真保祐一原作の同名小説を、池上純哉脚本・西谷弘監督で映画化した作品だ。織田裕二・黒木メイサ・伊藤英明共演によるサスペンス大作に仕上がった。フジテレビ系列の娯楽作品では一番の出来栄えだとびっくりした。まさかあの人が黒幕とは、全く気がつかなかった。こういう映画が邦画でもできるとなると、ハリウッドのスパイ映画も日本では安心できない。冒頭の入りからスピーディーであり、途中までテンポよく物語が進むのですっかり騙されてしまった。銃撃戦がやたらと派手な映画よりも、こういう人物の設定で勝負できるなら日本人はそちらを好む。ここまでやってくれたら、拍手を送りたい。

福山雅治・谷原章介・夏八木勤・戸田恵梨香らもいいけど、外国人キャストがそれらしく見えて相当頑張ったと思う。アンドラというスキーリゾートからバルセロナ・アンダルシアと舞台が移るのも自然で、違和感がない。パリの下町での米国務長官と村上大臣(夏八木勤)との会談の演出が、非常に効果的でおもしろかった。これなら、見て損ではない。自信を持ってお勧めしたい。

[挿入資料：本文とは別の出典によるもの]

Lemma to_dict_lookup_length (c : CmsReportData) :
  List.length (to_dict c) <= 17.
Proof.
  rewrite to_dict_unfold.
  change (attributes c)
    with (firstn 17 (attributes c) ++ [("raw_text", raw_text c)]).
  rewrite to_dict_items_app, length_app.
  pose proof (to_dict_items_length (firstn 17 (attributes c))) as H.
  replace (List.length (firstn 17 (attributes c))) with 17 in H
    by reflexivity.
  assert (Hraw : to_dict_items [("raw_text", raw_text c)] = [])
    by (destruct (raw_text c); reflexivity).
  rewrite Hraw. cbn [List.length]. lia.
Qed.

(** X2: the dictionary view holds exactly the declared attributes other than
    [raw_text] that are not [None], each under its own name with its own
    value; no name occurs twice, so the view has at most seventeen entries. *)
Theorem to_dict_lookup (c : CmsReportData) (k v : string) :
  (dict_get (to_dict c) k = Some v
   <-> k <> "raw_text" /\ In (k, Some v) (attributes c))
  /\ NoDup (dict_keys (to_dict c))
  /\ List.length (to_dict c) <= 17.
Proof.
  split; [split|split].
  - intros H. apply to_dict_entry in H. tauto.
  - intros [Hk Hin]. rewrite to_dict_unfold.
    apply to_dict_items_get; auto. apply attribute_names_nodup.
  - rewrite to_dict_unfold. apply to_dict_items_nodup.
    apply attribute_names_nodup.
  - apply to_dict_lookup_length.
Qed.

(** Every key of a dictionary view is a key of the default mapping. *)
Lemma default_mapping_has_view_keys (c : CmsReportData) (k : string) :
  In k (dict_keys (to_dict c)) -> dict_mem CMS_TO_SIF_MAP k = true.
Proof.
  intros H. rewrite to_dict_unfold in H.
  assert (Hraw : k <> "raw_text").
  { intros ->. now apply to_dict_items_no_raw_text in H. }
  apply to_dict_items_keys in H.
  cbn [attributes map fst] in H.
  repeat (destruct H as [H|H]; [subst k; try reflexivity|]).
  - now elim Hraw.
  - destruct H.
Qed.

(** ** Shapes of further attributes *)










(** ** Completeness of the matcher *)

Section MatcherCompleteness.
Variable fl : flags.
Variable R : Type.


End MatcherCompleteness.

欲を言えば、ビクトル銀行の行員として登場した黒木メイサと追っ手であるはずの上司との関係の逆転劇への付箋が足りない点だろう。ビクトル銀行はあれだけでつぶれることはないのと思うので、スペイン投資銀行が突然出てくるのが不自然だった。

スペイン北部に位置するアンドラという国で、誰かがスキーをしている。相当のスキー技術の持ち主だけど、途中からスティックを投げ捨てて立ち入り禁止のフェンスに突っ込む。ところが、その人物は死ぬことなく生きている。たぶん、そのスキー事故から日数が経過したのだろう。銀行の通訳として新藤結花(黒木メイサ)が、派遣される。川島直樹(谷原章介)が亡くなっていた部屋に結花がいるシーンでは、彼の持ち物であるパソコンでログインしようとしている。

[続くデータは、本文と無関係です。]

(** * Expense-approval workflow engine (final.py)

    A shallow embedding of the approval-workflow engine of [final.py]:
    the SQLAlchemy models as records, the tables as lists of rows in
    primary-key order, the helper functions [determine_approver],
    [create_initial_approvals], [evaluate_conditional] and the route
    handlers [approve_expense], [reject_expense], [override_approval] as
    functions from a database state to a database state and a response.

    Python specifics kept by the embedding:
    - truthiness ([if steps:], [if not cond:], [cond.get('threshold') and ...]);
    - [approved_count / total * 100] is IEEE binary64 arithmetic, modelled
      with Rocq's primitive floats;
    - an attribute access on [None] raises [AttributeError], which Flask
      turns into a 500 response after the last [db.session.commit()];
    - [abort(code)] and [get_or_404] end the request with that code;
    - a subscript [d[key]] on a dict without the key raises [KeyError];
    - [@login_required] runs before [@role_required] and redirects an
      anonymous caller to the login view. *)

From Stdlib Require Import ZArith List String Bool Lia.
From Stdlib Require Import Floats Uint63.
Import ListNotations.

Local Open Scope string_scope.
Local Open Scope list_scope.

(* ================================================================== *)
(** ** Python values *)

Module Py.

(** A JSON number as Python's [json] module loads it: [int] or [float]. *)
Inductive num :=
| Int (z : Z)
| Float (f : float).

(** [bool(x)] for a number: zero (and [-0.0]) is falsy, everything else,
    [nan] included, is truthy. *)
Definition truthy_num (x : num) : bool :=
  match x with
  | Int z => negb (z =? 0)%Z
  | Float f => negb (PrimFloat.eqb f PrimFloat.zero)
  end.

(** [float(n)] for a count [n] (exact below 2^53). *)
Definition float_of_nat (n : nat) : float :=
  PrimFloat.of_uint63 (Uint63.of_Z (Z.of_nat n)).

(** [float(z)], exact for [|z| <= 2^53]. *)
Definition float_of_Z (z : Z) : float :=
  if (z <? 0)%Z
  then PrimFloat.opp (PrimFloat.of_uint63 (Uint63.of_Z (- z)))
  else PrimFloat.of_uint63 (Uint63.of_Z z).

(** [a / b * 100] on two [int]s: true division, then a float product.
    The evaluator returns before this when there is no record, so [b] is
    at least 1 wherever it is called. *)
Definition percent (a b : nat) : float :=
  PrimFloat.mul (PrimFloat.div (float_of_nat a) (float_of_nat b))
                (float_of_nat 100).

(** [x >= t] for a float [x] and a JSON number [t].  Python compares a
    float with an int by value; [x] is a percentage here (between 0 and
    100), so an int beyond 2^53 in magnitude decides by its sign. *)
Definition float_ge (x : float) (t : num) : bool :=
  match t with
  | Float f => PrimFloat.leb f x
  | Int z =>
      if (9007199254740992 <? z)%Z then false
      else if (z <? - 9007199254740992)%Z then true
      else PrimFloat.leb (float_of_Z z) x
  end.

(** [x in xs] for a list of ints. *)
Definition contains (x : Z) (xs : list Z) : bool :=
  existsb (Z.eqb x) xs.

(** [d.get(key, default)]. *)
Definition get {A : Type} (o : option A) (default : A) : A :=
  match o with
  | Some a => a
  | None => default
  end.

End Py.

(* ================================================================== *)
(** ** The models *)

(** [Expense.status]: [Enum('pending', 'approved', 'rejected')], default
    ['pending']. *)
Module Status.
Inductive t := pending | approved | rejected.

ホテルの部屋で死体で発見された川島と第一発見者の結花に会うために、パリのG20を補佐していた黒田康作(織田裕二)がアンドラに派遣される。結花は部屋を訪ねたら川島が死んでいたと言うが、電源のアダプタがコンセントについたままになっているのを黒田が見つける。とりあえず、領事館のあるバルセロナに向かう。インターポールの神足誠(伊藤英明)は、亡くなった川島が警視総監の息子だと知っており事件性がないように処理したかった。ところが、結花の勤めるビクトル銀行はマネーロンダリングに手を染めていて、機密保持を優先する。

黒田・結花・神足の三人が車で移動中、追突されて交差点に押し出されて殺されそうになる。襲撃した二人組みが銃撃してきたので、地元警察を巻き込んで大騒ぎになる。黒田は外務省の秘密の部署である邦人保護対策室のメンバーで、神足はマネーロンダリングが日本の現政権に及ぶのを防ぐ任務がある。また、結花は小学生のとき父の一家心中の犠牲になりかけたが、ひとりだけ生き残った過去があった。

バルセロナでの人間の塔やアンダルシアでのフラメンコなど、異国情緒もたっぷり味わえる。結花は国際テロ組織におびえているのだが、睡眠導入剤をまぜたワインを黒田に飲ませたりして何を考えているのかわからない。まさかの結末であったので、びっくりした。唐突な感じもあるけど、許せる範囲だと思う。特殊部隊がトラック2台だけしかいないのは、ちょっと少ないけど。エンディングでの説明シーンがなくて、伏せんだけで終わる内容に仕上げられたら満点だった。